+++ Provided records +++

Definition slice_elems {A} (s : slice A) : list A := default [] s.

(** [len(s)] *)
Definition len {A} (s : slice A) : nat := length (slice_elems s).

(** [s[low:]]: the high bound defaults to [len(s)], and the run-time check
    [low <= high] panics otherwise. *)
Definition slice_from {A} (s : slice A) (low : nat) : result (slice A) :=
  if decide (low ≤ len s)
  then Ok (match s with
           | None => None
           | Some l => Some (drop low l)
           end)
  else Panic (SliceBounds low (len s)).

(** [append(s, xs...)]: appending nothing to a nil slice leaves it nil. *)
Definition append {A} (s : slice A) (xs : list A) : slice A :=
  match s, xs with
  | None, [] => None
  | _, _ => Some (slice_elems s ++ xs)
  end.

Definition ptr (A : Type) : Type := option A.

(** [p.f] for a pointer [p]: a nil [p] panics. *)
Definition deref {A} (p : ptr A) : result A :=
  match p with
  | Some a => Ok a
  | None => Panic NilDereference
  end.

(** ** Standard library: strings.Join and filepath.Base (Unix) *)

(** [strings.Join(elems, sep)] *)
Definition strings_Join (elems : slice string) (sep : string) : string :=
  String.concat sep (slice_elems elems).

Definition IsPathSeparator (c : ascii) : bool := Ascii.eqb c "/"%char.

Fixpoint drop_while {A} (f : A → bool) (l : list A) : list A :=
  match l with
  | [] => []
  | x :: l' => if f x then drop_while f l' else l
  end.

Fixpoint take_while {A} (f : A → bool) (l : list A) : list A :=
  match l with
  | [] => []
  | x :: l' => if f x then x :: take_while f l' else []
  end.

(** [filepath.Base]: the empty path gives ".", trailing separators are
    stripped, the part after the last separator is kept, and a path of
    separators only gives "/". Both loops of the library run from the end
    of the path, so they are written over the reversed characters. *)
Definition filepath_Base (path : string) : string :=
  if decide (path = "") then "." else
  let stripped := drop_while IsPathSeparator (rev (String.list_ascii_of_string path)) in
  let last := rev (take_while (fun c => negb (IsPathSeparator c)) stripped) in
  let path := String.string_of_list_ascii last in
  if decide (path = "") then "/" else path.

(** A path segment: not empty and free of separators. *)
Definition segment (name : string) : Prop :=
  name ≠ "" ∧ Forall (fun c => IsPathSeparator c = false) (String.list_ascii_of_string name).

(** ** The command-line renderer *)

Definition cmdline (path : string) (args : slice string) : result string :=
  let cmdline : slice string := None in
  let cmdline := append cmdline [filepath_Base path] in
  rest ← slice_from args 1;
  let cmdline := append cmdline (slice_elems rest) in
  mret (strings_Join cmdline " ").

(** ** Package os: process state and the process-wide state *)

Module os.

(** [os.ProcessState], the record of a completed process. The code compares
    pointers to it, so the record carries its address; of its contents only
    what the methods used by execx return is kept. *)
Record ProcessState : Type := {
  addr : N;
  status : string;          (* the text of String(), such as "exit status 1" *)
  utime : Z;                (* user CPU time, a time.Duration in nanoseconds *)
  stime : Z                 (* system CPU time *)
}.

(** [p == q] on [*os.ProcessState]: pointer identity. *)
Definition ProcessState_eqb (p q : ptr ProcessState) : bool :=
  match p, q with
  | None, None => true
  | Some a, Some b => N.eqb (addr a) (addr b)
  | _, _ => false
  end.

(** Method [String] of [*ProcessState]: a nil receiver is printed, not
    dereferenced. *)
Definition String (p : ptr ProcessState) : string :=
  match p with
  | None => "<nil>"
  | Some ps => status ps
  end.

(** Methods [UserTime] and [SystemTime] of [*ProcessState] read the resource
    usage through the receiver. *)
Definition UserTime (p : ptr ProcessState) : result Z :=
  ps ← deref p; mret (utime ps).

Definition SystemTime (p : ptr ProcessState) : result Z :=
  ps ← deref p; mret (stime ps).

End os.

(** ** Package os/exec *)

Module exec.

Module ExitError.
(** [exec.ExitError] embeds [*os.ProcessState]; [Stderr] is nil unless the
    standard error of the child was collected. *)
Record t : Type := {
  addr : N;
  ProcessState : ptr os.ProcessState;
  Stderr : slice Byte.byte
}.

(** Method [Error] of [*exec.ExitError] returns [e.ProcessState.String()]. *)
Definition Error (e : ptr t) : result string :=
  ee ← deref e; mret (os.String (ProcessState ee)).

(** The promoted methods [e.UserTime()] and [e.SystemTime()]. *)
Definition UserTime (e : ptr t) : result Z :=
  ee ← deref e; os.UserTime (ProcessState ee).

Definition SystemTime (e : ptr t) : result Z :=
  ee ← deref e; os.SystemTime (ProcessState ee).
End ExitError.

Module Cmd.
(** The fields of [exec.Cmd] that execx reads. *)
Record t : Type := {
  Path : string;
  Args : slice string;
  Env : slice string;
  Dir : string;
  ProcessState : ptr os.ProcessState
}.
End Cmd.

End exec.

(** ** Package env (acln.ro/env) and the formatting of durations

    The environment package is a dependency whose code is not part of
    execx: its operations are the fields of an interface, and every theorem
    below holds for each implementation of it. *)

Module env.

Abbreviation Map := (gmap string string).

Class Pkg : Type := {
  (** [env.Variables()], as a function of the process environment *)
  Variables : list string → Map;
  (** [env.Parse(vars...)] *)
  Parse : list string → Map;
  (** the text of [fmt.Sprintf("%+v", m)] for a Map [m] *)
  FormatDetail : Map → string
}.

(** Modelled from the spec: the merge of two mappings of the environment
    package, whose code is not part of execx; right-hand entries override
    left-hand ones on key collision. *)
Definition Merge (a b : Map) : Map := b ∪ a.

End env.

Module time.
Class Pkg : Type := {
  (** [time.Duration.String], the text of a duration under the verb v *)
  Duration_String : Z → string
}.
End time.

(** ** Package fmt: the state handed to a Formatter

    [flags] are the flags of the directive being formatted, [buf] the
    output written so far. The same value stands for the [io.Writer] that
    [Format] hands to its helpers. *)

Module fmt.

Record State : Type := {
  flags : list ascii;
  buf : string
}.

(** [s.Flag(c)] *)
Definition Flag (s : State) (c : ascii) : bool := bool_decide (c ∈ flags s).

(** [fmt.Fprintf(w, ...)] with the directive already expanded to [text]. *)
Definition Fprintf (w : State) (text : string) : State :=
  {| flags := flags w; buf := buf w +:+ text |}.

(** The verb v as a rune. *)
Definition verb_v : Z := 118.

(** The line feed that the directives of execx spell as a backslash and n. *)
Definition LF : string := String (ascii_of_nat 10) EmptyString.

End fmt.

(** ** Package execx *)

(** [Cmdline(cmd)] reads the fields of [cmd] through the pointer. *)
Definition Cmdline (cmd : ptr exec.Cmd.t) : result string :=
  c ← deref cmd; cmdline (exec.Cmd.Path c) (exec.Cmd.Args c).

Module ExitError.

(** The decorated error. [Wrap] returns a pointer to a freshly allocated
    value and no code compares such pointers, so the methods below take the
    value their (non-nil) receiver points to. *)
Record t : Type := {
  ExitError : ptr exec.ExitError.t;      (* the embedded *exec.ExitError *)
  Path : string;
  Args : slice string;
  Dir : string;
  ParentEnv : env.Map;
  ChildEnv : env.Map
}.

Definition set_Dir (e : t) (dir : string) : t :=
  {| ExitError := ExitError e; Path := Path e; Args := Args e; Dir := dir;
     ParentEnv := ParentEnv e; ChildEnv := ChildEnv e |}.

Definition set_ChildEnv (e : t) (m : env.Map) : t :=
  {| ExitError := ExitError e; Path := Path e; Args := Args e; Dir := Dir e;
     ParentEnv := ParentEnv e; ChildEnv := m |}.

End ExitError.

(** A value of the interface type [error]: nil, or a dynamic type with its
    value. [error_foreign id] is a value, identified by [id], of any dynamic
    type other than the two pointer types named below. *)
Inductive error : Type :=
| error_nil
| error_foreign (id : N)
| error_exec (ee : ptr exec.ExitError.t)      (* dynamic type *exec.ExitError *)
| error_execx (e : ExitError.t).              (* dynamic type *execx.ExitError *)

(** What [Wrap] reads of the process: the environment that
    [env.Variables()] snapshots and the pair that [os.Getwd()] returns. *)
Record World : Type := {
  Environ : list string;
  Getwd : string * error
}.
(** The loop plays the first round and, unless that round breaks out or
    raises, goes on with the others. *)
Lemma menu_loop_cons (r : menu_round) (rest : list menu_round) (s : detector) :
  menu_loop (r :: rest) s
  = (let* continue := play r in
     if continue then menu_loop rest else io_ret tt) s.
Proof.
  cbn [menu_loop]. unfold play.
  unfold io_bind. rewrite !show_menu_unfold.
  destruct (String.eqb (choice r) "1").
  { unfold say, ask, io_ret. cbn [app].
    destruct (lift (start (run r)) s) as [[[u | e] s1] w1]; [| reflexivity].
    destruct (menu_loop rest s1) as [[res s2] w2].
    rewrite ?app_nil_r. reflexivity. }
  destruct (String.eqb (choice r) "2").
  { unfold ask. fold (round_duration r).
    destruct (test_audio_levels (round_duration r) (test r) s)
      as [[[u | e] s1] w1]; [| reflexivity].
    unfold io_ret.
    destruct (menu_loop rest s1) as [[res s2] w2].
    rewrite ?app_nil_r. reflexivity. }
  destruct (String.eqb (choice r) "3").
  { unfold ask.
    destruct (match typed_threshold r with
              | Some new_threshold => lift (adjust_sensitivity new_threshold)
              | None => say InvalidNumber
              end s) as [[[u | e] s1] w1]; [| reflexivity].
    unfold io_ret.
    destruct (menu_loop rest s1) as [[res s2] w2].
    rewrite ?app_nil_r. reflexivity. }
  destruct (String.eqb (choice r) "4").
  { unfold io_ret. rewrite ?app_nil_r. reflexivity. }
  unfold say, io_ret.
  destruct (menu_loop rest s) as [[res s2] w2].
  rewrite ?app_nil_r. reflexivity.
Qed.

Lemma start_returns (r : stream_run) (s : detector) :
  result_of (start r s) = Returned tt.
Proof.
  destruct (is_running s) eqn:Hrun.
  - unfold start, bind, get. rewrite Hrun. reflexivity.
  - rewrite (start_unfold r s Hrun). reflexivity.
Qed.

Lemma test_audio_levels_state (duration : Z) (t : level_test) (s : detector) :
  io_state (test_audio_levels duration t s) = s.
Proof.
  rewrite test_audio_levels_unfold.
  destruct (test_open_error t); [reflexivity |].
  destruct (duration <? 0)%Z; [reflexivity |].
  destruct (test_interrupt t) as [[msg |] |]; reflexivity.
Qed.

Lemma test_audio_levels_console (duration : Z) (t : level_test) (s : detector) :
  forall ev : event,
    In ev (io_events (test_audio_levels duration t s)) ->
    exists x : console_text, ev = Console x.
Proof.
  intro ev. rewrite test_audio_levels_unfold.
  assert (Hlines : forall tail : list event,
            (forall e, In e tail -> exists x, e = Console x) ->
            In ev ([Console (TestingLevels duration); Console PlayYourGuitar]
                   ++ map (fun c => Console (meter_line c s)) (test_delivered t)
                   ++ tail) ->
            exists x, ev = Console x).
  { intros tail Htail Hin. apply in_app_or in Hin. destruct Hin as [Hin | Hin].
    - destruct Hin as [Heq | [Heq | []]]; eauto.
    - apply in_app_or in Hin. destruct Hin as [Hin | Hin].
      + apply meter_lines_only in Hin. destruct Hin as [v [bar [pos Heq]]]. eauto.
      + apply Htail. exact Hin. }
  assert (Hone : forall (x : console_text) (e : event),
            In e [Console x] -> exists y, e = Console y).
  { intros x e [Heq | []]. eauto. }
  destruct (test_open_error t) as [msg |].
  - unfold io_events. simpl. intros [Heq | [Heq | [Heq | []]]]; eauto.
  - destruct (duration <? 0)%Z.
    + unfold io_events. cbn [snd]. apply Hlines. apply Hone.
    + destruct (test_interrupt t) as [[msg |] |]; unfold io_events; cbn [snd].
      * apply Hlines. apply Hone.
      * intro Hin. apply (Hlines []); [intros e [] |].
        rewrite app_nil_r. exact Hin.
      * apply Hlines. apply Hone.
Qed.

+++
+++ Provided records +++

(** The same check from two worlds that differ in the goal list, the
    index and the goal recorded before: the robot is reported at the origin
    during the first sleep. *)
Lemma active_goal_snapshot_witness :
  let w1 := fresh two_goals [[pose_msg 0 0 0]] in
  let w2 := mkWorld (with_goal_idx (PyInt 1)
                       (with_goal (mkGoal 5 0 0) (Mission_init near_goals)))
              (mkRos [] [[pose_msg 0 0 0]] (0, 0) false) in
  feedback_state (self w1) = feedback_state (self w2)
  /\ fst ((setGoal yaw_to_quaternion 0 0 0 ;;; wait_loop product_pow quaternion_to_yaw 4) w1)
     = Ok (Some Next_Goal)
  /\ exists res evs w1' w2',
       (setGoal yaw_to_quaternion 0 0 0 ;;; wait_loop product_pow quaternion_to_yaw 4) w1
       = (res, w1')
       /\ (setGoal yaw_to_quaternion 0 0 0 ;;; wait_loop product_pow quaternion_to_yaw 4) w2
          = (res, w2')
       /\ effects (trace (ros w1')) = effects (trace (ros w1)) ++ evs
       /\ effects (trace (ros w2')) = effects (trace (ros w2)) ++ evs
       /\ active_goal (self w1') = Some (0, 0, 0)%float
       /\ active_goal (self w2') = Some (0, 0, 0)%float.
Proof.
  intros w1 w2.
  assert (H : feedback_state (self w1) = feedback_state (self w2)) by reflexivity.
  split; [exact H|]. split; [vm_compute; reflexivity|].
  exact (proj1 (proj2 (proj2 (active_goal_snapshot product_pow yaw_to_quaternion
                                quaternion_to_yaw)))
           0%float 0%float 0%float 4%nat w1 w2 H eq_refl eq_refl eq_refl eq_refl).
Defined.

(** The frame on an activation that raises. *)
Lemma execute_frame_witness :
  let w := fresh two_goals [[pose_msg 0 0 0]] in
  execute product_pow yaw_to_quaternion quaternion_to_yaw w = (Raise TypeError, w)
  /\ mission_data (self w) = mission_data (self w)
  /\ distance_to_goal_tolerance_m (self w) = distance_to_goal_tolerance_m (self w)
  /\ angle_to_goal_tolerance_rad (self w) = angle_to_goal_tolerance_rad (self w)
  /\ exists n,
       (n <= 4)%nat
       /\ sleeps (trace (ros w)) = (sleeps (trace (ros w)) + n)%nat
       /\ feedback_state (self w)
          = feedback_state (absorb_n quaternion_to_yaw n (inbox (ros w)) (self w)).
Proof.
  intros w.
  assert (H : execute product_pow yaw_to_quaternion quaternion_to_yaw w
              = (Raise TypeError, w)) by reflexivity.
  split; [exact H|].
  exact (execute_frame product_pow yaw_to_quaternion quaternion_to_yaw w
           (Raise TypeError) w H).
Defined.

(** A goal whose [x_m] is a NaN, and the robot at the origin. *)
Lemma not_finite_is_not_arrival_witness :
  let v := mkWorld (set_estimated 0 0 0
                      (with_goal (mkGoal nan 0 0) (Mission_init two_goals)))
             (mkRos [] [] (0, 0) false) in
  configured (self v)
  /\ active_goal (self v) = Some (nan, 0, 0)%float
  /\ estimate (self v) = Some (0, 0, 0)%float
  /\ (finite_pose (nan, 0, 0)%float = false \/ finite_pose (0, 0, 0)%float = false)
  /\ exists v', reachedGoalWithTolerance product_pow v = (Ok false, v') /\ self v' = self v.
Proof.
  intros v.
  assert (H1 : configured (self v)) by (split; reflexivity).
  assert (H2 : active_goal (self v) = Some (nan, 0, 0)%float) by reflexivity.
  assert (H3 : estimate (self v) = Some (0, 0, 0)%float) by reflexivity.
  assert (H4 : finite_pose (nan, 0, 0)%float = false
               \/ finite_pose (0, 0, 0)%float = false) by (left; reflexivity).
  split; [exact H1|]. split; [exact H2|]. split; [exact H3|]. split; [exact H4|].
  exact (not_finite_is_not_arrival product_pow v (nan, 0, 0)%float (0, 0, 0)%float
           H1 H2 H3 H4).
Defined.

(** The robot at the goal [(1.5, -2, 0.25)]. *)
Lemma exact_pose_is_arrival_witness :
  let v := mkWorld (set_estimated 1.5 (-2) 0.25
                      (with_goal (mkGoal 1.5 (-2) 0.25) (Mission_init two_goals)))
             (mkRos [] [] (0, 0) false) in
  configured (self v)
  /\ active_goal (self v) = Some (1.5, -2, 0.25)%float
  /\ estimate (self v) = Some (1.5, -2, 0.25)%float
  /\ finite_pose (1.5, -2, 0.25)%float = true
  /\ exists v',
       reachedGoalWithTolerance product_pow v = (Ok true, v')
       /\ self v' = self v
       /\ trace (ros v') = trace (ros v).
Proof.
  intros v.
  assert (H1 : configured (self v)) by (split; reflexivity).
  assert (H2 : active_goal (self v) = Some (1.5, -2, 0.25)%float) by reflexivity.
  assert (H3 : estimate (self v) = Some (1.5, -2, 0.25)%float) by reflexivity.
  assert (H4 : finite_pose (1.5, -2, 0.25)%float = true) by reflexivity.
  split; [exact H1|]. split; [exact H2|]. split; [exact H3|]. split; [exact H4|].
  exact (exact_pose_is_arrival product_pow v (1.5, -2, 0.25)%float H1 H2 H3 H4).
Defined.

+++
+++ Provided records +++

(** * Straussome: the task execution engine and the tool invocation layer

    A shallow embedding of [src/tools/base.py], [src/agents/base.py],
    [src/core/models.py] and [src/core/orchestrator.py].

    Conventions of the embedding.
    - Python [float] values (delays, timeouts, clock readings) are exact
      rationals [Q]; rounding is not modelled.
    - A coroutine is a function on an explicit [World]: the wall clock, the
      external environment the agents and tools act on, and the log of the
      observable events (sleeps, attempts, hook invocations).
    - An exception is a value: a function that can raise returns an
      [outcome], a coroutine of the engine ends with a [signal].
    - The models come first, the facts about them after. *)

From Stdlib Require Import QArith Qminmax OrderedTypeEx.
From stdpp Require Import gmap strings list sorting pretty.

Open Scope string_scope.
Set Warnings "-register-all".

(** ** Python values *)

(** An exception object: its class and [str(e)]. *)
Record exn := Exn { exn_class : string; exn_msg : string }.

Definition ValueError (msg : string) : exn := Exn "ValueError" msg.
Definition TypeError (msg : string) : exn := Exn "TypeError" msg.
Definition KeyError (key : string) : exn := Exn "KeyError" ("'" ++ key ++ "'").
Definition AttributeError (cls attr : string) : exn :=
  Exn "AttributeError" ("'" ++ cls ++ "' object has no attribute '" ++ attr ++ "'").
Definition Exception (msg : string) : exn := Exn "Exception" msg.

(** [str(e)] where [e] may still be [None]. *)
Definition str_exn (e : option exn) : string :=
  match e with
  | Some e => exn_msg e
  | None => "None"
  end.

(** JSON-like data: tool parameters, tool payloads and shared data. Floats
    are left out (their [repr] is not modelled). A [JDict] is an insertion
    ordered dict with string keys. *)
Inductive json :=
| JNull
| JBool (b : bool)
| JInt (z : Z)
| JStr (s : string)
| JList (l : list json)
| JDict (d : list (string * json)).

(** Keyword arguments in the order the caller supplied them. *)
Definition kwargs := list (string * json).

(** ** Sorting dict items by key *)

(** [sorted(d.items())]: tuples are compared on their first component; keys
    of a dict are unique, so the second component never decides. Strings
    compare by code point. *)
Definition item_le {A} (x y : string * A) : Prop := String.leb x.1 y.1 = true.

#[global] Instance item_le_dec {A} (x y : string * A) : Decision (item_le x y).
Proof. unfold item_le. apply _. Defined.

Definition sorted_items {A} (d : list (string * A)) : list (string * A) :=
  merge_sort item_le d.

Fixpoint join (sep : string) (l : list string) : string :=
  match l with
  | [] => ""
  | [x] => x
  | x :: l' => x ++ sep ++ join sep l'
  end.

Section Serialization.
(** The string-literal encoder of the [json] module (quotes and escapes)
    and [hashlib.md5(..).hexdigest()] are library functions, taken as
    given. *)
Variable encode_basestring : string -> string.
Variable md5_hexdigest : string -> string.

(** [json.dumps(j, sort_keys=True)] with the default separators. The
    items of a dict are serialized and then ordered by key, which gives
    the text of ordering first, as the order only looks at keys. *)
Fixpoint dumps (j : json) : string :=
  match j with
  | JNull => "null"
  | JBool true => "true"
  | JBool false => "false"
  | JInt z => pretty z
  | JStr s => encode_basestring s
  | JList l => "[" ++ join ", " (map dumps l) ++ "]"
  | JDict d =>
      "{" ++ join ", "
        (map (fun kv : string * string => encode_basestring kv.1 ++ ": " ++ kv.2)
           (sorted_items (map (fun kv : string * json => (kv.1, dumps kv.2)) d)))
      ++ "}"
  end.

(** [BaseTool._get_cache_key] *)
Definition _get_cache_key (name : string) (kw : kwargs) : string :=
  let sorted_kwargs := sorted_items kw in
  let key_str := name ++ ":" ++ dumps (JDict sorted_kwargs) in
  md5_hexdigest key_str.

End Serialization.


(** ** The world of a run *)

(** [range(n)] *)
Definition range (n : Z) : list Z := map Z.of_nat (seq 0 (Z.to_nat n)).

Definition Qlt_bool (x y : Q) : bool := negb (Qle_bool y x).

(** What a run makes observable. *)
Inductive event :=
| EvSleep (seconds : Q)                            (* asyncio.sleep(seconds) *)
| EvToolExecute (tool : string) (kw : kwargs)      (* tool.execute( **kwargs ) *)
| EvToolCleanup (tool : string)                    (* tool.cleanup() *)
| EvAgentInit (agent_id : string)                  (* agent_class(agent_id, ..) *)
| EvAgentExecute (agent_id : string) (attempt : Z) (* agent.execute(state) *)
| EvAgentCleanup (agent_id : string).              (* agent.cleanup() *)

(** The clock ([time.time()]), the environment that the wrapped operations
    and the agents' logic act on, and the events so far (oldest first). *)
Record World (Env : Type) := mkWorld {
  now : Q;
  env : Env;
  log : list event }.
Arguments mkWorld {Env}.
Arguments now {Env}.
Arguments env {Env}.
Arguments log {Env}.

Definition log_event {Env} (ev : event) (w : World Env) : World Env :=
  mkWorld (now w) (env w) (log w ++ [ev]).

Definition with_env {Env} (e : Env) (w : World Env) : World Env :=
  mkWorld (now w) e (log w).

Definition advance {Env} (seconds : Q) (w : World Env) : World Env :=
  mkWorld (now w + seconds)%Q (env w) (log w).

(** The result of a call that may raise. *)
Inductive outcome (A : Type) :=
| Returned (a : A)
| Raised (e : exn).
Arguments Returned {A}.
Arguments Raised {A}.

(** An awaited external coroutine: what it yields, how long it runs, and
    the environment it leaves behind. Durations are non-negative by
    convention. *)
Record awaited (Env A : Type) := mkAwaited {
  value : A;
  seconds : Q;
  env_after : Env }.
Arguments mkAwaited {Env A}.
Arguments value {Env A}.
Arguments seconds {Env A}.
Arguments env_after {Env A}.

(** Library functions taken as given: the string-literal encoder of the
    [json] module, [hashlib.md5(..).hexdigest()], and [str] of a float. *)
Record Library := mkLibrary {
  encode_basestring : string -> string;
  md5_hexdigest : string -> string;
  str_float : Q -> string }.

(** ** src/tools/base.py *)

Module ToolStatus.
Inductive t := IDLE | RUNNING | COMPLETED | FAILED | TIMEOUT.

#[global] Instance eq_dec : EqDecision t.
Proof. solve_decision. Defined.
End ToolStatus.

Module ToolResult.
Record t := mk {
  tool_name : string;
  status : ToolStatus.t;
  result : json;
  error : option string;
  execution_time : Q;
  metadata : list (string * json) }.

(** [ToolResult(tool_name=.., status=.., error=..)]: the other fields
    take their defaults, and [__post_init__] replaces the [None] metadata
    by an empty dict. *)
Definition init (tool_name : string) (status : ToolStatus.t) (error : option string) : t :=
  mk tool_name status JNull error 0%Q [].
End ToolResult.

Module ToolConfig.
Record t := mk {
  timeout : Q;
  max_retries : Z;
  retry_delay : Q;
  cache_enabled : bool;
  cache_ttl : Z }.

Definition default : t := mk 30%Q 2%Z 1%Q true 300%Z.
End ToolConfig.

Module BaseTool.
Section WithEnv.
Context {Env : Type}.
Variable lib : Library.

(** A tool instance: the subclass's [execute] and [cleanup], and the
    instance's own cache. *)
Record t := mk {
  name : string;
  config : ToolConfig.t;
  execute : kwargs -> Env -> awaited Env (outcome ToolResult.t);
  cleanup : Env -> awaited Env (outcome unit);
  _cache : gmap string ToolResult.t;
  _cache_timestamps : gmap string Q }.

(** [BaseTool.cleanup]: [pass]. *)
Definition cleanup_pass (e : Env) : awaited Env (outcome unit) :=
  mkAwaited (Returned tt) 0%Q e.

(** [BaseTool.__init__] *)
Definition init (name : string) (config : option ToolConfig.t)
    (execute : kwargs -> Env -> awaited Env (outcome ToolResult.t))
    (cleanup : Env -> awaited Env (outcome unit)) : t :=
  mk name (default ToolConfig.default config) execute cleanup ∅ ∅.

+++

(Exercise requirements)
Could you report how many lines in the data above include the word "option"? Give the number and nothing more.

(Solution to this exercise)
5